**Task item**
List all lines in the material below that contain "length".

**Data for analysis**
(** [while (size-- > 0) *dst++ = *src++;] *)
Fixpoint copy_up (n : nat) (dst src : Z) : MM unit :=
  match n with
  | O => mret tt
  | S n' => x ← mload src; _ ← mstore dst x; copy_up n' (dst + 1) (src + 1)
  end.
(** [while (size-- > 0) *--dst = *--src;] *)
Fixpoint copy_down (n : nat) (dst src : Z) : MM unit :=
  match n with
  | O => mret tt
  | S n' => x ← mload (src - 1); _ ← mstore (dst - 1) x; copy_down n' (dst - 1) (src - 1)
  end.
Definition memcpy (dst src size : Z) : MM Z :=
  _ ← non_null dst size; _ ← non_null src size;
  _ ← copy_up (Z.to_nat size) dst src; mret dst.
(** Both branches of [memmove] and the pointer it returns: in the second branch
    [dst] has come back to where it started, in the first it has not. *)
Definition memmove (dst src size : Z) : MM Z :=
  _ ← non_null dst size; _ ← non_null src size;
  if dst <? src then _ ← copy_up (Z.to_nat size) dst src; mret (dst + size)
  else _ ← copy_down (Z.to_nat size) (dst + size) (src + size); mret dst.

Fixpoint memcmp_loop (n : nat) (a b : Z) : MM Z :=
  match n with
  | O => mret 0
  | S n' =>
      x ← mload a; y ← mload b;
      if negb (x =? y) then mret (if y <? x then 1 else -1) else memcmp_loop n' (a + 1) (b + 1)
  end.
Definition memcmp (a b size : Z) : MM Z :=
  _ ← non_null a size; _ ← non_null b size; memcmp_loop (Z.to_nat size) a b.

Definition strcmp_body (l : Z * Z) : MM (Z * Z + Z) :=
  let '(a, b) := l in
  x ← mload a; y ← mload b;
  if negb (x =? 0) && (x =? y) then mret (inl (a + 1, b + 1))
  else mret (inr (if x <? y then -1 else if y <? x then 1 else 0)).
Definition strcmp (a b : Z) : MM Z :=
  _ ← assert (negb (a =? NULL)); _ ← assert (negb (b =? NULL));
  fuel ← scan_fuel; mloop fuel strcmp_body (a, b).

Fixpoint memchr_loop (n : nat) (block ch : Z) : MM Z :=
  match n with
  | O => mret NULL
  | S n' => x ← mload block; if x =? ch then mret block else memchr_loop n' (block + 1) ch
  end.
Definition memchr (block ch size : Z) : MM Z :=
  _ ← non_null block size; memchr_loop (Z.to_nat size) block (u8 ch).

Definition strchr_body (c : Z) (string : Z) : MM (Z + Z) :=
  x ← mload string;
  if x =? c then mret (inr string)
  else if x =? 0 then mret (inr NULL)
  else mret (inl (string + 1)).
Definition strchr (string c : Z) : MM Z :=
  _ ← assert (negb (string =? NULL));
  fuel ← scan_fuel; mloop fuel (strchr_body (u8 c)) string.

(** [strcspn] and [strspn]: [stop_on] is whether a match ends the scan. *)
Definition span_body (string set : Z) (stop_on : bool) (length : Z) : MM (Z + Z) :=
  x ← mload (string + length);
  if x =? 0 then mret (inr length)
  else
    p ← strchr set x;
    if eqb (negb (p =? NULL)) stop_on then mret (inr length) else mret (inl (length + 1)).
Definition strcspn (string stop : Z) : MM Z :=
  fuel ← scan_fuel; mloop fuel (span_body string stop true) 0.
Definition strspn (string skip : Z) : MM Z :=
  fuel ← scan_fuel; mloop fuel (span_body string skip false) 0.

Definition strpbrk_body (stop : Z) (string : Z) : MM (Z + Z) :=
  x ← mload string;
  if x =? 0 then mret (inr NULL)
  else
    p ← strchr stop x;
    if negb (p =? NULL) then mret (inr string) else mret (inl (string + 1)).
Definition strpbrk (string stop : Z) : MM Z :=
  fuel ← scan_fuel; mloop fuel (strpbrk_body stop) string.

Definition strrchr_body (c : Z) (l : Z * Z) : MM (Z * Z + Z) :=
  let '(string, p) := l in
  x ← mload string;
  if x =? 0 then mret (inr p) else mret (inl (string + 1, if x =? c then string else p)).
Definition strrchr (string c : Z) : MM Z :=
  fuel ← scan_fuel; mloop fuel (strrchr_body (u8 c)) (string, NULL).

Definition strlen_body (string p : Z) : MM (Z + Z) :=
  x ← mload p; if x =? 0 then mret (inr (p - string)) else mret (inl (p + 1)).
Definition strlen (string : Z) : MM Z :=
  _ ← assert (negb (string =? NULL));
  fuel ← scan_fuel; mloop fuel (strlen_body string) string.

(** [string[length]] is read before [length < maxlen] is tested. *)
Definition strnlen_body (string maxlen length : Z) : MM (Z + Z) :=
  x ← mload (string + length);
  if negb (x =? 0) && (length <? maxlen) then mret (inl (length + 1)) else mret (inr length).
Definition strnlen (string maxlen : Z) : MM Z :=
  fuel ← scan_fuel; mloop fuel (strnlen_body string maxlen) 0.

Fixpoint strstr_loop (n : nat) (haystack needle needle_len i : Z) : MM Z :=
  match n with
  | O => mret NULL
  | S n' =>
      r ← memcmp (haystack + i) needle needle_len;
      if r =? 0 then mret (haystack + i) else strstr_loop n' haystack needle needle_len (i + 1)
  end.
Definition strstr (haystack needle : Z) : MM Z :=
  haystack_len ← strlen haystack;
  needle_len ← strlen needle;
  if needle_len <=? haystack_len then
    strstr_loop (S (Z.to_nat (haystack_len - needle_len))) haystack needle needle_len 0
  else mret NULL.

(** [strtok_r]: the token and [*save_ptr] on exit. *)
Definition skip_body (delimiters s : Z) : MM (Z + Z * bool) :=
  x ← mload s;
  p ← strchr delimiters x;
  if negb (p =? NULL) then
    if x =? 0 then mret (inr (s, true)) else mret (inl (s + 1))
  else mret (inr (s, false)).
Definition token_body (delimiters s : Z) : MM (Z + Z) :=
  x ← mload s;
  p ← strchr delimiters x;
  if p =? NULL then mret (inl (s + 1)) else mret (inr s).
Definition strtok_r (s delimiters save_ptr : Z) : MM (Z * Z) :=
  _ ← assert (negb (delimiters =? NULL));
  let s := if s =? NULL then save_ptr else s in
  _ ← assert (negb (s =? NULL));
  fuel ← scan_fuel;
  '(s, at_end) ← mloop fuel (skip_body delimiters) s;
  if (at_end : bool) then mret (NULL, s)
  else
    let token := s in
    s ← mloop fuel (token_body delimiters) s;
    x ← mload s;
    if negb (x =? 0) then _ ← mstore s 0; mret (token, s + 1)
    else mret (token, s).

Fixpoint set_loop (n : nat) (dst value : Z) : MM unit :=
  match n with
  | O => mret tt
  | S n' => _ ← mstore dst value; set_loop n' (dst + 1) value
  end.
Definition memset (dst value size : Z) : MM Z :=
  _ ← non_null dst size; _ ← set_loop (Z.to_nat size) dst value; mret dst.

**Written solution**
Definition span_body (string set : Z) (stop_on : bool) (length : Z) : MM (Z + Z) :=
  x ← mload (string + length);
  if x =? 0 then mret (inr length)
    if eqb (negb (p =? NULL)) stop_on then mret (inr length) else mret (inl (length + 1)).
(** [string[length]] is read before [length < maxlen] is tested. *)
Definition strnlen_body (string maxlen length : Z) : MM (Z + Z) :=
  x ← mload (string + length);
  if negb (x =? 0) && (length <? maxlen) then mret (inl (length + 1)) else mret (inr length).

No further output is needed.